By Dave Howell, Special to The Morning Call
Saturday, July 23, 2005
The McCall
Lehigh Valley, Pennsylvania

Susan Cowsill. Now that's a familiar name.

Cowsill is a singer/songwriter who leads her own band.

But more likely you remember her name because of the family singing group from Newport, R.I., that gained fame in the 1960s with a string of hits including ''The Rain, the Park, & Other Things'' (also known as ''I Love the Flower Girl''), ''Indian Lake'' and ''Hair.''

Susan was the little girl who joined her brothers in the group at age 7. She hasn't stopped singing since.

She spent a decade with roots music group The Continental Drifters, creating new fans with her poignant, expressive singing and songwriting. Her ''Rain Song'' was recorded by The Bangles and Hootie & the Blowfish.

She and her band have been reeling in crowds at her New Orleans ''Covered in Vinyl'' series, monthly events during which Cowsill covers an entire classic rock or folk classic album.

Now she's touring after completing her first solo CD, ''Just Believe It,'' released earlier this year. In a van on the way to a show in New York state, Cowsill laughs when asked why it took so long to put a CD out under her own name.

''There wasn't time to make it before now. I had to learn to write songs and get some life under my belt to have something to write about,'' she says. ''I've been in a band since I was a little girl, but being a leader is something to get used to. Being second or third fiddle, you don't have a lot of responsibility.''

The CD, which she self-produced, blends a '60s pop feel with the organic honesty of rural folk, occasionally delving into a Louisiana groove.

Cowsill describes her music as ''singer/songwriter, pop alt-country rock. My songs are an overview of my life and who I am on account of it.''

Her musicians are Russ Broussard, to whom she has been married since 2003, on drums; Chris Knotts on lead guitar; Rob Savoy on bass; and Jumpin' Johnny Sansome on harmonica and accordion. The band has been opening for Hootie on dates across Pennsylvania and New York.

Cowsill still plays with her brothers in The Cowsills. The group, the first of the rock family groups, officially disbanded in the early 1970s. But most members stayed in the music business, working with a who's who of music legends, including The Beach Boys, Bob Dylan, Johnny Cash and Ike Turner. And various members regrouped over the years.

''You can't break up a family band,'' she says. ''We'll be together until we shuffle off our mortal coils.''

In fact, The Cowsills performed last fall for the Red Sox at a game of the American League Championship Series, singing ''Hair'' and the national anthem.

''They were growing their hair long because they thought it made them win,'' says Cowsill. ''They had been playing a recording of 'Hair' before their games.''

A group of fans is working to get The Cowsills into the Rock and Roll Hall of Fame.

Cowsill notes that Shirley Jones hosted a benefit for the Cowsills' oldest brother Billy, who suffers from health problems. It was a somewhat unreal experience for Cowsill, since Jones played the mother in television's ''The Partridge Family,'' based on the real-life Cowsills.
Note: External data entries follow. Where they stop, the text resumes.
(** * Definitions *)

Definition RING_MAX : Z := 5000.
Definition AUDIT_CAP_BYTES : Z := 16 * 1024 * 1024.

(** ** Records *)

Inductive Decision : Type := Allowed | Flagged | Blocked.
#[export] Instance Decision_eq_dec : EqDecision Decision.
Proof. solve_decision. Defined.
(** The derived order. *)
Definition decision_rank (d : Decision) : Z := match d with Allowed => 0 | Flagged => 1 | Blocked => 2 end.
Definition decision_max (a b : Decision) : Decision := if decision_rank a <=? decision_rank b then b else a.
Definition decision_as_str (d : Decision) : str :=
  lit (match d with Allowed => "allowed" | Flagged => "flagged" | Blocked => "blocked" end).

Inductive Direction : Type := Outbound | Inbound.
#[export] Instance Direction_eq_dec : EqDecision Direction.
Proof. solve_decision. Defined.
Definition direction_as_str (d : Direction) : str := lit (match d with Outbound => "outbound" | Inbound => "inbound" end).

Definition log_allowed (cfg : Config) : bool :=
  match mget (cfg_section cfg (lit "logging")) (lit "allowed_requests") with
  | Some value => truthy value
  | None => match cfg_get cfg (lit "log_allowed") with Some v => truthy v | None => false end
  end.

Definition inspectors_json (results : list Inspect.Verdict) : Json :=
  JArray (map (fun r => object [
    ("name", JStr (Inspect.inspector r)); ("action", JStr (Inspect.action_as_str (Inspect.action r)));
    ("reason", JStr (Inspect.reason r)); ("severity", JStr (Inspect.severity_as_str (Inspect.severity r)))]%string) results).

Record HttpDecision : Type := mkDecision {
  d_ts : DateTime; d_direction : Direction; d_method : str; d_host : str; d_port : Z; d_path : str; d_url : str;
  d_decision : Decision; d_reason : str; d_source : str; secrets_injected : list str; secrets_redacted : list str;
  d_inspectors : list Inspect.Verdict
}.
Definition new_decision (ts : DateTime) (req : Request) (direction : Direction) (decision : Decision) (reason : str) : HttpDecision :=
  mkDecision ts direction (method req) (host req) (port req) (path req) (url req) decision reason [] [] [] [].
Definition with_inspectors (d : HttpDecision) (l : list Inspect.Verdict) : HttpDecision :=
  mkDecision (d_ts d) (d_direction d) (d_method d) (d_host d) (d_port d) (d_path d) (d_url d) (d_decision d) (d_reason d)
    (d_source d) (secrets_injected d) (secrets_redacted d) l.
Definition with_source (d : HttpDecision) (s : str) : HttpDecision :=
  mkDecision (d_ts d) (d_direction d) (d_method d) (d_host d) (d_port d) (d_path d) (d_url d) (d_decision d) (d_reason d)
    s (secrets_injected d) (secrets_redacted d) (d_inspectors d).
Definition with_injected (d : HttpDecision) (l : list str) : HttpDecision :=
  mkDecision (d_ts d) (d_direction d) (d_method d) (d_host d) (d_port d) (d_path d) (d_url d) (d_decision d) (d_reason d)
    (d_source d) l (secrets_redacted d) (d_inspectors d).
Definition with_redacted (d : HttpDecision) (l : list str) : HttpDecision :=
  mkDecision (d_ts d) (d_direction d) (d_method d) (d_host d) (d_port d) (d_path d) (d_url d) (d_decision d) (d_reason d)
    (d_source d) (secrets_injected d) l (d_inspectors d).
Although The Cowsills made many network television appearances in the late '60s and early '70s, they were never on ''The Partridge Family.'' ''It took them a couple years to develop the show, and by then we were much older and bigger,'' Susan says.

It's a personal connection between local blues musician Todd Wolfe and Cowsill's manager Brad Hunt that brings her to the Raubsville on Sunday. Cowsill says she'll play all the songs from ''Just Believe It'' and songs she wrote with the group the Continental Drifters. They also do covers of artists like Lucinda Williams, who Cowsill will open for at the House of Blues/New Orleans in September; Gillian Welch, and Vicki Peterson, a former member of The Bangles with whom Cowsill has performed as a duo.

Dave Howell is a freelance writer.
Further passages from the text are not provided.